Em 1898, foi solicitada autorização para a instituição formal da Irmandade na Igreja da Candelária, e, em 1900, ocorreu a transladação da imagem pertencente à Marinha para entronização no templo, reforçando o vínculo entre espiritualidade e vida naval.
O reencontro atual com essa tradição recupera símbolos e ritos que atravessam gerações, e contribui para a preservação do patrimônio cultural da Força.
Presenças e simbolismo institucional
“A cerimônia foi presidida pelo pároco da igreja, Monsenhor Hélio Pacheco, com acolhida da Irmandade da Candelária.” Estiveram presentes o Comandante da Marinha, Almirante de Esquadra Marcos Sampaio Olsen, membros do Almirantado, representantes de organizações militares e a Congregação Mariana dos Oficiais da Marinha.
A presença do alto-comando conferiu caráter institucional à celebração, demonstrando que a devoção integra o patrimônio histórico e cultural da Marinha do Brasil.
Ao final do rito, participantes rezaram junto ao altar dedicado à Nossa Senhora dos Navegantes, onde permanece a imagem histórica doada pela própria Marinha.

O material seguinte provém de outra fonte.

(* ===== verification/Order.v ===== *)
(** * Comparisons, stable sorting and ordered maps

    The orders that derived [Ord] implementations build, [sort_by], which is
    stable, and the entry interface of a [BTreeMap] as an association list in
    ascending key order. *)

From stdpp Require Import sorting.
From Stdlib Require Import OrdersEx.
From S2P Require Import Prelude.

#[local] Open Scope N_scope.

(** ** Comparisons *)

(** [a.cmp(..).then(b.cmp(..))] *)
Definition cmp_then (a b : comparison) : comparison := match a with Eq => b | _ => a end.

(** The order of sequences: elements from the left, then the lengths. *)
Fixpoint list_cmp {A} (cmp : A → A → comparison) (l l' : list A) : comparison :=
  match l, l' with
  | [], [] => Eq
  | [], _ :: _ => Lt
  | _ :: _, [] => Gt
  | x :: l, y :: l' => cmp_then (cmp x y) (list_cmp cmp l l')
  end.

(** A comparison that is a total preorder. *)
Class CmpLaws {A} (cmp : A → A → comparison) : Prop := {
  cmp_antisym x y : cmp y x = CompOpp (cmp x y);
  cmp_trans x y z : cmp x y ≠ Gt → cmp y z ≠ Gt → cmp x z ≠ Gt
}.

(** A comparison that tells any two values apart. *)
Class CmpEq {A} (cmp : A → A → comparison) : Prop := cmp_eq x y : cmp x y = Eq → x = y.

#[export] Instance N_cmp_laws : CmpLaws N.compare.
Proof. split; [intros; apply N.compare_antisym|intros x y z; rewrite !N.compare_le_iff; lia]. Qed.

#[export] Instance string_cmp_laws : CmpLaws String.compare.
Proof.
  split; [intros; apply String.compare_antisym|]. intros x y z Hxy Hyz Hxz.
  assert (String.compare z x = Lt) as Hzx by (rewrite String.compare_antisym, Hxz; done).
  destruct (String.compare x y) eqn:Exy; [|clear Hxy|done].
  { apply String.compare_eq_iff in Exy as ->. congruence. }
  destruct (String.compare y z) eqn:Eyz; [|clear Hyz|done].
  { apply String.compare_eq_iff in Eyz as ->. congruence. }
  pose proof (StrictOrder_Transitive (R:=String_as_OT.lt) _ _ _ Hzx Exy) as H1.
  pose proof (StrictOrder_Transitive (R:=String_as_OT.lt) _ _ _ H1 Eyz) as H2.
  by apply (StrictOrder_Irreflexive (R:=String_as_OT.lt)) in H2.
Qed.

#[export] Instance string_cmp_eq : CmpEq String.compare.
Proof. intros x y. apply String.compare_eq_iff. Qed.

Lemma pullback_laws {A B} (f : A → B) cmp : CmpLaws cmp → CmpLaws (λ x y, cmp (f x) (f y)).
Proof. split; [intros; apply cmp_antisym|intros x y z; apply cmp_trans]. Qed.

Lemma lexicographic_laws {A} (c d : A → A → comparison) :
  CmpLaws c → CmpLaws d → CmpLaws (λ x y, cmp_then (c x y) (d x y)).
Proof.
  split.
  - intros x y. rewrite (cmp_antisym (cmp:=c) x), (cmp_antisym (cmp:=d) x). by destruct (c _ _).
  - intros x y z. unfold cmp_then.
    pose proof (cmp_trans (cmp:=c) x y z) as T1. pose proof (cmp_trans (cmp:=c) y z x) as T2.
    pose proof (cmp_trans (cmp:=c) z x y) as T3. pose proof (cmp_trans (cmp:=d) x y z) as T4.
    rewrite (cmp_antisym (cmp:=c) x z) in T2, T3. rewrite (cmp_antisym (cmp:=c) x y) in T2.
    rewrite (cmp_antisym (cmp:=c) y z) in T3.
    destruct (c x y), (c y z), (c x z); simpl in *; try done;
      intros; first [by apply T4|by destruct T1|by destruct T2|by destruct T3].
Qed.

#[export] Instance list_cmp_laws {A} (cmp : A → A → comparison) `{!CmpLaws cmp} : CmpLaws (list_cmp cmp).
Proof.
  split.
  - intros l. induction l as [|x l IH]; intros [|y l']; simpl; [done..|].
    rewrite (cmp_antisym (cmp:=cmp) x y), IH. by destruct (cmp x y).
  - intros l. induction l as [|x l IH]; intros [|y l'] [|z l'']; simpl; try done.
    pose proof (cmp_trans (cmp:=cmp) x y z) as T1. pose proof (cmp_trans (cmp:=cmp) y z x) as T2. pose proof (cmp_trans (cmp:=cmp) z x y) as T3.
    rewrite (cmp_antisym (cmp:=cmp) x z) in T2, T3. rewrite (cmp_antisym (cmp:=cmp) x y) in T2. rewrite (cmp_antisym (cmp:=cmp) y z) in T3.
    specialize (IH l' l''). unfold cmp_then.
    destruct (cmp x y), (cmp y z), (cmp x z); simpl in *; try done;
      intros; first [by apply IH|by destruct T1|by destruct T2|by destruct T3].
Qed.

#[export] Instance list_cmp_eq {A} (cmp : A → A → comparison) `{!CmpEq cmp} : CmpEq (list_cmp cmp).
Proof.
  intros l. induction l as [|x l IH]; intros [|y l']; simpl; try done. unfold cmp_then.
  destruct (cmp x y) eqn:E; try done. intros ?%IH. apply cmp_eq in E. congruence.
Qed.

(** ** Derived facts *)
Section laws.
Context {A : Type} (cmp : A → A → comparison) `{!CmpLaws cmp}.

Definition cmp_le (x y : A) : Prop := cmp x y ≠ Gt.
Definition cmp_lt (x y : A) : Prop := cmp x y = Lt.

Lemma cmp_refl x : cmp x x = Eq.
Proof. pose proof (cmp_antisym (cmp:=cmp) x x). by destruct (cmp x x). Qed.

#[export] Instance cmp_le_trans : Transitive cmp_le.
Proof. intros x y z. apply cmp_trans. Qed.

Lemma cmp_lt_le x y : cmp_lt x y → cmp_le x y.
Proof. unfold cmp_lt, cmp_le. by intros ->. Qed.

Lemma cmp_lt_flip x y : cmp x y = Gt → cmp_lt y x.
Proof. unfold cmp_lt. rewrite (cmp_antisym (cmp:=cmp) x y). by intros ->. Qed.

#[export] Instance cmp_lt_trans : Transitive cmp_lt.
Proof.
  intros x y z Hxy Hyz. unfold cmp_lt in *. pose proof (cmp_trans (cmp:=cmp) x y z) as T1.
  pose proof (cmp_trans (cmp:=cmp) z x y) as T2. rewrite (cmp_antisym (cmp:=cmp) x z), (cmp_antisym (cmp:=cmp) y z) in T2.
  destruct (cmp x z); simpl in *; [|done|].
  - rewrite Hxy, Hyz in T2. by destruct T2.
  - rewrite Hxy, Hyz in T1. by destruct T1.
Qed.

Lemma cmp_lt_irrefl x : ¬ cmp_lt x x.
Proof. unfold cmp_lt. by rewrite cmp_refl. Qed.
End laws.

(** ** [sort_by] *)
Section sort.
Context {A : Type} (cmp : A → A → comparison).

Fixpoint insert_sorted (x : A) (l : list A) : list A :=
  match l with
  | [] => [x]
  | y :: l' => match cmp x y with Gt => y :: insert_sorted x l' | _ => x :: l end
  end.

Definition sort_by (l : list A) : list A := foldr insert_sorted [] l.

Lemma insert_sorted_perm x l : insert_sorted x l ≡ₚ x :: l.
Proof.
  induction l as [|y l IH]; simpl; [done|]. destruct (cmp x y); [done..|].
  rewrite IH. apply Permutation_swap.
Qed.

Lemma sort_by_perm l : sort_by l ≡ₚ l.
Proof. induction l as [|x l IH]; simpl; [done|]. by rewrite insert_sorted_perm, IH. Qed.

Context `{!CmpLaws cmp}.

Lemma insert_sorted_ordered x l :
  StronglySorted (cmp_le cmp) l → StronglySorted (cmp_le cmp) (insert_sorted x l).
Proof.
  induction l as [|y l IH]; simpl; intros Hs; [by repeat constructor|].
  apply StronglySorted_inv in Hs as [Hs Hy]. destruct (cmp x y) eqn:E.
  3: { constructor; [by apply IH|]. rewrite insert_sorted_perm. constructor; [|done].
       apply cmp_lt_le. by apply (cmp_lt_flip cmp). }
  all: constructor; [by constructor|]; (assert (cmp_le cmp x y) as Hxy by (unfold cmp_le; by rewrite E));
    (constructor; [done|]); (eapply Forall_impl; [exact Hy|]); intros z Hz; by eapply (cmp_le_trans cmp).
Qed.

Lemma sort_by_ordered l : StronglySorted (cmp_le cmp) (sort_by l).
Proof. induction l; simpl; [constructor|by apply insert_sorted_ordered]. Qed.

(** An ordered list of elements that differ under the comparison is determined by
    its elements. *)
Lemma ordered_unique l l' :
  StronglySorted (cmp_le cmp) l → StronglySorted (cmp_le cmp) l' → l ≡ₚ l' →
  (∀ x y, x ∈ l → y ∈ l → cmp x y = Eq → x = y) → l = l'.
Proof.
  revert l'. induction l as [|x l IH]; intros l' Hs Hs' Hp Hd.
  { by apply Permutation_nil_l in Hp. }
  destruct l' as [|y l']; [by apply symmetry, Permutation_nil_l in Hp|].
  apply StronglySorted_inv in Hs as [Hs Hx]. apply StronglySorted_inv in Hs' as [Hs' Hy].
  assert (x = y) as ->.
  { assert (x ∈ y :: l') as Hxl by (rewrite <- Hp; left).
    assert (y ∈ x :: l) as Hyl by (rewrite Hp; left).
    apply Hd; [left|done|].
    assert (cmp_le cmp x y) as H1.
    { apply elem_of_cons in Hyl as [->|Hyl]; [unfold cmp_le; by rewrite cmp_refl|].
      by apply (proj1 (Forall_forall _ _) Hx). }
    assert (cmp_le cmp y x) as H2.
    { apply elem_of_cons in Hxl as [->|Hxl]; [unfold cmp_le; by rewrite cmp_refl|].
      by apply (proj1 (Forall_forall _ _) Hy). }
    unfold cmp_le in *. rewrite (cmp_antisym (cmp:=cmp) x y) in H2. by destruct (cmp x y). }
  f_equal. apply IH; [done|done|by apply (inj (cons y))|].
  intros a b Ha Hb. apply Hd; by right.
Qed.

Lemma sort_by_permuted l l' :
  l ≡ₚ l' → (∀ x y, x ∈ l → y ∈ l → cmp x y = Eq → x = y) → sort_by l = sort_by l'.
Proof.
  intros Hp Hd. apply ordered_unique; [apply sort_by_ordered..| |].
  - by rewrite !sort_by_perm.
  - intros x y. rewrite sort_by_perm. apply Hd.
Qed.
End sort.

(** ** [BTreeMap] *)
Section btree.
Context {K V : Type} (cmp : K → K → comparison).

(** [map.entry(k)]: the new value for the key from the old one. *)
Fixpoint entry (k : K) (f : option V → V) (m : list (K * V)) : list (K * V) :=
  match m with
  | [] => [(k, f None)]
  | (k', v) :: m' =>
      match cmp k k' with
      | Eq => (k', f (Some v)) :: m'
      | Lt => (k, f None) :: m
      | Gt => (k', v) :: entry k f m'
      end
  end.

Definition btree_insert (k : K) (v : V) : list (K * V) → list (K * V) := entry k (λ _, v).

Fixpoint btree_get (k : K) (m : list (K * V)) : option V :=
  match m with
  | [] => None
  | (k', v) :: m => match cmp k k' with Eq => Some v | _ => btree_get k m end
  end.

Definition ascending (m : list (K * V)) : Prop := StronglySorted (cmp_lt cmp) m.*1.

Context `{!CmpLaws cmp, !CmpEq cmp}.

Lemma btree_get_below k m : Forall (cmp_lt cmp k) m.*1 → btree_get k m = None.
Proof.
  induction m as [|[k' v] m IH]; simpl; [done|]. intros [Hk Hm]%Forall_cons.
  unfold cmp_lt in Hk. rewrite Hk. by apply IH.
Qed.

Lemma above_head k k' l : cmp_lt cmp k k' → Forall (cmp_lt cmp k') l → Forall (cmp_lt cmp k) (k' :: l).
Proof.
  intros Hk Hl. constructor; [done|]. eapply Forall_impl; [exact Hl|].
  intros z Hz. by eapply (cmp_lt_trans cmp).
Qed.

Lemma ascending_cons k v m : ascending ((k, v) :: m) → ascending m ∧ Forall (cmp_lt cmp k) m.*1.
Proof. apply StronglySorted_inv. Qed.

Lemma btree_get_entry_eq k f m : ascending m → btree_get k (entry k f m) = Some (f (btree_get k m)).
Proof.
  unfold ascending. induction m as [|[k' v] m IH]; simpl; intros Hs; [by rewrite cmp_refl|].
  apply StronglySorted_inv in Hs as [Hs Hk]. destruct (cmp k k') eqn:E; simpl.
  - by rewrite E.
  - rewrite cmp_refl by done. by rewrite btree_get_below by (by eapply Forall_inv_tail, above_head).
  - rewrite E. by apply IH.
Qed.

Lemma btree_get_entry_ne k k' f m : k ≠ k' → btree_get k' (entry k f m) = btree_get k' m.
Proof.
  intros Hne. induction m as [|[k2 v] m IH]; simpl.
  { destruct (cmp k' k) eqn:E; [by apply cmp_eq in E|done..]. }
  destruct (cmp k k2) eqn:E; simpl.
  - apply cmp_eq in E as ->. destruct (cmp k' k2) eqn:E; [by apply cmp_eq in E|done..].
  - destruct (cmp k' k) eqn:E'; [by apply cmp_eq in E'|done..].
  - by rewrite IH.
Qed.

Lemma entry_keys k f m : (entry k f m).*1 ⊆ k :: m.*1.
Proof.
  induction m as [|[k' v] m IH]; simpl; [done|]. destruct (cmp k k') eqn:E; simpl.
  - apply cmp_eq in E as ->. set_solver.
  - done.
  - set_solver.
Qed.

Lemma entry_ascending k f m : ascending m → ascending (entry k f m).
Proof.
  unfold ascending. induction m as [|[k' v] m IH]; simpl; intros Hs; [by repeat constructor|].
  pose proof Hs as [Hs' Hk]%StronglySorted_inv. destruct (cmp k k') eqn:E; simpl.
  - by constructor.
  - constructor; [done|]. by apply above_head.
  - constructor; [by apply IH|]. apply Forall_forall. intros z Hz%entry_keys.
    apply elem_of_cons in Hz as [->|Hz]; [by apply (cmp_lt_flip cmp)|].
    by apply (proj1 (Forall_forall _ _) Hk).
Qed.

Lemma btree_get_elem k v m : ascending m → (k, v) ∈ m ↔ btree_get k m = Some v.
Proof.
  unfold ascending. induction m as [|[k' v'] m IH]; simpl; intros Hs.
  { split; [by intros ?%elem_of_nil|done]. }
  apply StronglySorted_inv in Hs as [Hs Hk]. rewrite elem_of_cons, IH by done.
  destruct (cmp k k') eqn:E.
  - pose proof E as ->%cmp_eq. split; [|intros [= ->]; by left].
    intros [[= ->]|Hg]; [done|]. apply IH in Hg; [|done].
    apply (list_elem_of_fmap_2 fst) in Hg. apply (proj1 (Forall_forall _ _) Hk) in Hg.
    by apply (cmp_lt_irrefl cmp) in Hg.
  - split; [intros [[= -> ->]|?]; [by rewrite cmp_refl in E|done]|by right].
  - split; [intros [[= -> ->]|?]; [by rewrite cmp_refl in E|done]|by right].
Qed.

(** Ascending maps with the same content are equal. *)
Lemma btree_ext m m' :
  ascending m → ascending m' → (∀ k, btree_get k m = btree_get k m') → m = m'.
Proof.
  unfold ascending. revert m'. induction m as [|[k v] m IH]; intros [|[k' v'] m'] Hs Hs' Hg; simpl in *.
  - done.
  - specialize (Hg k'). by rewrite cmp_refl in Hg.
  - specialize (Hg k). by rewrite cmp_refl in Hg.
  - apply StronglySorted_inv in Hs as [Hs Hk]. apply StronglySorted_inv in Hs' as [Hs' Hk'].
    destruct (cmp k k') eqn:E.
    + apply cmp_eq in E as ->. pose proof (Hg k') as Hv. rewrite cmp_refl in Hv by done. injection Hv as ->.
      f_equal. apply IH; [done..|]. intros k. specialize (Hg k).
      destruct (cmp k k') eqn:E; [|done|done]. apply cmp_eq in E as ->. by rewrite !btree_get_below.
    + specialize (Hg k). rewrite cmp_refl, E in Hg by done.
      rewrite (btree_get_below k m') in Hg; [done|].
      by eapply Forall_inv_tail, above_head.
    + specialize (Hg k'). rewrite cmp_refl in Hg by done. rewrite (cmp_antisym (cmp:=cmp) k k'), E in Hg. simpl in Hg.
      rewrite (btree_get_below k' m) in Hg; [done|].
      eapply Forall_inv_tail, above_head; [by apply (cmp_lt_flip cmp)|done].
Qed.
End btree.
(** A number followed by a byte that is not a digit is read back. *)
Lemma pretty_app_inj (n m : N) a s t :
  is_ascii_digit a = false →
  pretty n +:+ String a s = pretty m +:+ String a t → n = m ∧ s = t.
Proof.
  intros Ha Heq.
  pose proof (str_span_stop is_ascii_digit (pretty n) (String a s) (pretty_digits n) Ha) as H1.
  pose proof (str_span_stop is_ascii_digit (pretty m) (String a t) (pretty_digits m) Ha) as H2.
  rewrite Heq, H2 in H1. injection H1 as Hn ->. apply (inj pretty) in Hn. done.
Qed.

Lemma byte_of_bound a : byte_of a < 256.
Proof. apply N_ascii_bounded. Qed.

Lemma byte_of_ascii_of_N n : n < 256 → byte_of (ascii_of_N n) = n.
Proof. apply N_ascii_embedding. Qed.

Lemma str_take_drop n s : str_take n s +:+ str_drop n s = s.
Proof.
  revert s. induction n as [|n IH]; intros [|a s]; try done.
  cbn [str_take str_drop]. rewrite str_app_cons. by rewrite IH.
Qed.

Lemma str_len_drop n s :
  str_len (str_drop n s) = str_len s - N.of_nat n.
Proof.
  unfold str_len. revert s. induction n as [|n IH]; intros [|a s]; simpl; try lia.
  rewrite IH. lia.
Qed.

Lemma str_len_take n s :
  str_len (str_take n s) = N.min (N.of_nat n) (str_len s).
Proof.
  unfold str_len. revert s. induction n as [|n IH]; intros [|a s]; simpl; try lia.
  specialize (IH s). lia.
Qed.

#[export] Hint Rewrite str_app_cons str_app_nil str_len_app str_len_cons str_len_nil str_app_assoc
  str_app_nil_r str_len_drop str_len_take : str.

(** ** UTF-8 *)

Lemma byte_of_continuation x : byte_of (continuation x) mod 64 = x mod 64.
Proof.
  unfold continuation. rewrite byte_of_ascii_of_N.
  - replace 0x80 with (2 * 64) by done.
    by rewrite N.add_comm, N.Div0.mod_add, N.Div0.mod_mod.
  - pose proof (N.mod_lt x 64 ltac:(done)). lia.
Qed.

Lemma str_len_encode_utf8 c : str_len (encode_utf8 c) = len_utf8 c.
Proof. unfold encode_utf8, len_utf8. repeat case_match; done. Qed.

Lemma scalar_bound c : is_scalar c = true → c < 0x110000.
Proof. unfold is_scalar, in_range. intros H. lia. Qed.

Lemma chars_encode_utf8 c s :
  is_scalar c = true → chars (encode_utf8 c +:+ s) = c :: chars s.
Proof.
  intros Hc. apply scalar_bound in Hc. unfold encode_utf8.
  destruct (N.ltb_spec c 0x80) as [H1|H1].
  { rewrite ?str_app_cons, ?str_app_nil. cbn [chars]. rewrite byte_of_ascii_of_N by lia.
    destruct (N.ltb_spec c 128); [done|lia]. }
  destruct (N.ltb_spec c 0x800) as [H2|H2].
  { assert (c / 64 < 32) by (apply N.div_lt_upper_bound; lia).
    rewrite ?str_app_cons, ?str_app_nil. cbn [chars]. rewrite byte_of_ascii_of_N by lia.
    rewrite byte_of_continuation.
    destruct (N.ltb_spec (0xC0 + c / 64) 128); [lia|].
    destruct (N.ltb_spec (0xC0 + c / 64) 224); [|lia].
    f_equal. pose proof (N.Div0.div_mod c 64).
    replace (0xC0 + c / 64) with (c / 64 + 6 * 32) by lia.
    rewrite N.Div0.mod_add, N.mod_small by lia. lia. }
  destruct (N.ltb_spec c 0x10000) as [H3|H3].
  { assert (c / 4096 < 16) by (apply N.div_lt_upper_bound; lia).
    rewrite ?str_app_cons, ?str_app_nil. cbn [chars]. rewrite byte_of_ascii_of_N by lia.
    rewrite !byte_of_continuation.
    destruct (N.ltb_spec (0xE0 + c / 4096) 128); [lia|].
    destruct (N.ltb_spec (0xE0 + c / 4096) 224); [lia|].
    destruct (N.ltb_spec (0xE0 + c / 4096) 240); [|lia].
    f_equal. pose proof (N.Div0.div_mod c 64).
    pose proof (N.Div0.div_mod (c / 64) 64).
    assert (c / 64 / 64 = c / 4096) by (rewrite N.Div0.div_div; done).
    replace (0xE0 + c / 4096) with (c / 4096 + 14 * 16) by lia.
    rewrite N.Div0.mod_add, N.mod_small by lia. lia. }
  assert (c / 262144 < 5) by (apply N.div_lt_upper_bound; lia).
  rewrite ?str_app_cons, ?str_app_nil. cbn [chars]. rewrite byte_of_ascii_of_N by lia.
  rewrite !byte_of_continuation.
  destruct (N.ltb_spec (0xF0 + c / 262144) 128); [lia|].
  destruct (N.ltb_spec (0xF0 + c / 262144) 224); [lia|].
  destruct (N.ltb_spec (0xF0 + c / 262144) 240); [lia|].
  f_equal. pose proof (N.Div0.div_mod c 64).
  pose proof (N.Div0.div_mod (c / 64) 64).
  pose proof (N.Div0.div_mod (c / 4096) 64).
  assert (c / 64 / 64 = c / 4096) by (rewrite N.Div0.div_div; done).
  assert (c / 4096 / 64 = c / 262144) by (rewrite N.Div0.div_div; done).
  replace (0xF0 + c / 262144) with (c / 262144 + 30 * 8) by lia.
  rewrite N.Div0.mod_add, N.mod_small by lia. lia.
Qed.

Lemma encode_cons c cs : encode (c :: cs) = encode_utf8 c +:+ encode cs.
Proof. done. Qed.

(** Decoding recovers the scalar values that were encoded. *)
Lemma chars_encode cs : forallb is_scalar cs = true → chars (encode cs) = cs.
Proof.
  induction cs as [|c cs IH]; [done|]. cbn [forallb].
  intros [Hc Hcs]%andb_true_iff. rewrite encode_cons, chars_encode_utf8 by done.
  by rewrite IH.
Qed.

Lemma str_len_encode cs :
  str_len (encode cs) = foldr (λ c n, len_utf8 c + n) 0 cs.
Proof.
  induction cs as [|c cs IH]; [done|].
  rewrite encode_cons, str_len_app, str_len_encode_utf8. by rewrite IH.
Qed.

Section lowercase_facts.
Context `{UnicodeData}.

(** The contextual final sigma changes the character, not its byte count. *)
Lemma str_len_to_lowercase s : str_len (to_lowercase s) = lowercase_bytes s.
Proof.
  unfold to_lowercase, lowercase_bytes. rewrite str_len_encode.
  generalize (@nil N). generalize (chars s) as cs.
  induction cs as [|c cs IH]; intros before; [done|].
  cbn [lower_chars fmap list_fmap mjoin list_join].
  rewrite !foldr_app, IH. destruct (N.eqb_spec c 0x3A3) as [->|Hc].
  - rewrite char_lower_sigma. by destruct (_ && _).
  - done.
Qed.
End lowercase_facts.

(** An instance of the tables for the ASCII range and the two small sigmas. *)
Definition ascii_lower (c : N) : list N :=
  if c =? 0x3A3 then [0x3C3] else [if in_range 65 90 c then c + 32 else c].

#[program] Definition ascii_unicode : UnicodeData := {|
  char_lower := ascii_lower;
  cased c := in_range 65 90 c || in_range 97 122 c || in_range 0x3A3 0x3C3 c;
  case_ignorable c := (c =? 39) || (c =? 46)
|}.
Next Obligation.
  intros c Hc. unfold ascii_lower. destruct (N.eqb_spec c 0x3A3); [lia|done].
Qed.
Next Obligation. done. Qed.
Next Obligation.
  intros c Hc. unfold ascii_lower. destruct (N.eqb_spec c 0x3A3); [done|].
  cbn [forallb]. rewrite andb_true_r. unfold is_scalar, in_range in *.
  destruct ((65 <=? c) && (c <=? 90)) eqn:E; lia.
Qed.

Interrupção na Segunda Guerra e significado da retomada
“Durante a Segunda Guerra Mundial, em 1940, a Missa da Irmandade fundada pelos militares foi suspensa.” O contexto global e as necessidades operacionais da época interromperam uma prática já consolidada no calendário religioso naval.
A retomada, mais de oito décadas depois, simboliza a reafirmação da identidade histórica da Força, e a escolha de resgatar a missa revela a preocupação institucional em manter viva a herança simbólica que sustenta coesão e memória entre os integrantes.
O restabelecimento da cerimônia serve também como ponte entre passado e presente, ao preservar ritos que ajudam a formar valores espirituais e culturais vinculados à vida no mar.
Impacto e continuidade
Ao reinserir a celebração no calendário, a Marinha reforça a integração entre tradição, fé e serviço militar, e cria oportunidade para a transmissão desses valores às novas gerações.
O resgate da missa de Nossa Senhora dos Navegantes contribui para a conservação do acervo imaterial naval, e reafirma a importância de manter vivas práticas que fortalecem a identidade institucional.